At Berkeley in 1967, he first began investigating bond sales. After graduating summa cum laude, he married fellow high school student Lori in August 1968. He was soon named head of bond research at the investment firm of Drexel Burnham Lambert and began his winning streak. In 17 years of trading, he had just three losing months. Trading, for Milken, was a matter of doing his homework and being unafraid of going against the market. He was also a genius at credit analysis.

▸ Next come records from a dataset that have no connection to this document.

(* ===== verification/Lease.v ===== *)
(** * Lease: per-stripe write leases of an inode

    Models [src/powerfs_mod/powerfs_lease.c]: the lease tree, [ensure_lease],
    [powerfs_get_lease_token], [release_all_leases] and the renewal work item.
    Each critical section under [lease_lock] is one function; the network
    calls between them are those of [NetLease].  Rebalancing of the kernel's
    red-black tree is an interface ([RbTree]) that keeps the in-order sequence.

    Shown: the tree stays a search tree with one lease per stripe; under every
    interleaving of the critical sections, with releases that fail and
    renewals that are refused, each token received is in the tree, carried by
    a thread, released, or lost for one of three recorded reasons; the outcome
    of each operation on every branch; the renewal schedule.  Defects proved as
    such: the result of a release is discarded, at most 16 leases are released
    when an inode goes away, and a lease re-acquired by the renewal work is
    dropped when its entry has gone meanwhile. *)

From stdpp Require Import sorting.
From S2P Require Import Prelude Tlv NetLease.

Definition POWERFS_STRIPE_SIZE : Z := 64 * 1024 * 1024.
Definition POWERFS_LEASE_RENEW_BATCH : nat := 16.

(** [struct powerfs_lease] is another name of [struct powerfs_cap]; these are
    the fields the lease code reads or writes. *)
Record powerfs_lease := mk_lease {
  stripe_start : Z; stripe_count : Z; exclusive : bool; token : buffer;
  epoch : Z; content_size : Z; expire_jiffies : Z
}.

(** ** The lease tree *)

Inductive tree :=
| Leaf
| Node (l : tree) (x : powerfs_lease) (r : tree).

In 1975, tragedy struck when his son Gregory had his first seizure: epilepsy that eventually afflicted all three of his kids. Misdiagnosed and given spinal taps and antibiotics, the boy nearly died. When epilepsy was diagnosed a month later at another hospital, naturally Milken learned everything possible about the disability. The following year, his dad got cancer. In order to be close to his dad, Milken moved his family and entire department to Los Angeles.

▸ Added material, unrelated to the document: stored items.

Lemma complete_slow (i : nat) m c :
  (i < POWERFS_FLOW_MAX_CONNS)%nat ->
  let m' := complete i m c in
  let e' := ewma_next (u64 (m (Conn i ewma_lat_ns))) c.1.1 in
  u64 (m' (Conn i ewma_lat_ns)) = u64 e' /\
  m' (Config slow_lat_thresh_ns) = m (Config slow_lat_thresh_ns) /\
  (m (Conn i slow) = 0 \/ m (Conn i slow) = 1 ->
   m' (Conn i slow) = if u64 e' >? m (Config slow_lat_thresh_ns) then 1 else 0).
Proof.
  intros Hi. destruct c as [[lat b] e]. unfold complete, powerfs_flow_record_complete, ewma_update, when_.
  rewrite flow_get_stats_valid by done. cbn [fst snd].
  set (e' := ewma_next _ lat).
  destruct e; prog_cbn; cbn [eval perform fst snd]; upd_simpl; cbn [width]; rewrite u64_s64; fold e';
    destruct (Z.eqb_spec (m (Conn i slow)) 0) as [E|E]; cbn [negb xorb];
    destruct (u64 e' >? m (Config slow_lat_thresh_ns)); cbn [xorb negb eval perform snd]; upd_simpl; cbn [width];
    rewrite ?u64_s64; split_and!; try done; intros [?|?]; congruence || done.
Qed.

(** The distance to the target band shrinks by an eighth per completion, so
    six completions halve it. *)
Lemma halves (gap : nat -> Z) (n k : nat) :
  (forall j, gap (S j) <= Z.max 0 (7 * gap j / 8)) ->
  gap 0%nat < 2 ^ Z.of_nat k -> (6 * k <= n)%nat -> gap n <= 0.
Proof.
  intros Hs. revert gap n Hs. induction k as [|k IH]; intros gap n Hs H0 Hn.
  - cbn in H0. induction n as [|n IHn]; [lia|]. specialize (Hs n). div_lia.
  - replace n with (6 + (n - 6))%nat by lia.
    apply (IH (fun j => gap (6 + j)%nat) (n - 6)%nat); [intros j; apply Hs| |lia].
    rewrite Nat2Z.inj_succ, Z.pow_succ_r in H0 by lia. cbn [Nat.add].
    assert (Hs' : forall j, gap (S j) <= 0 \/ 8 * gap (S j) <= 7 * gap j).
    { intros j. specialize (Hs j). div_lia. }
    assert (Hz : forall j, gap j <= 0 -> gap (S j) <= 0) by (intros j; specialize (Hs j); div_lia).
    pose proof (Z.pow_pos_nonneg 2 (Z.of_nat k)).
    pose proof (Hs' 0%nat). pose proof (Hs' 1%nat). pose proof (Hs' 2%nat). pose proof (Hs' 3%nat).
    pose proof (Hs' 4%nat). pose proof (Hs' 5%nat).
    pose proof (Hz 0%nat). pose proof (Hz 1%nat). pose proof (Hz 2%nat). pose proof (Hz 3%nat).
    pose proof (Hz 4%nat). pose proof (Hz 5%nat). lia.
Qed.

On 2/23/1993 it was announced that he had developed prostate cancer, a fact discovered after his release from prison. With treatment, the cancer went into remission.
An idealist at heart, Milken never could stop helping people. With interests involved in education-related charities, his companies last year's donations amounted to $10 million. Knowledge Universe was launched with about $500 million in capital and had sales of more than $1 billion in 1997. His mission statement is simply to revolutionize learning and turn a profit. His company has been put on a short list of bidders for Simon & Schuster. Milken has predicted that this market will grow as quickly as health care with the explosion of school enrollments and the interest of both child and adult education. Simon & Schuster not only represent publication of educational books but also curriculum software.
During the last few weeks of his presidential term, Bill Clinton considered giving Milken a full pardon but the government's top securities-law officials and federal prosecutors strongly blocked the move, saying the "few people have done more than Milken to undermine public confidence in our markets."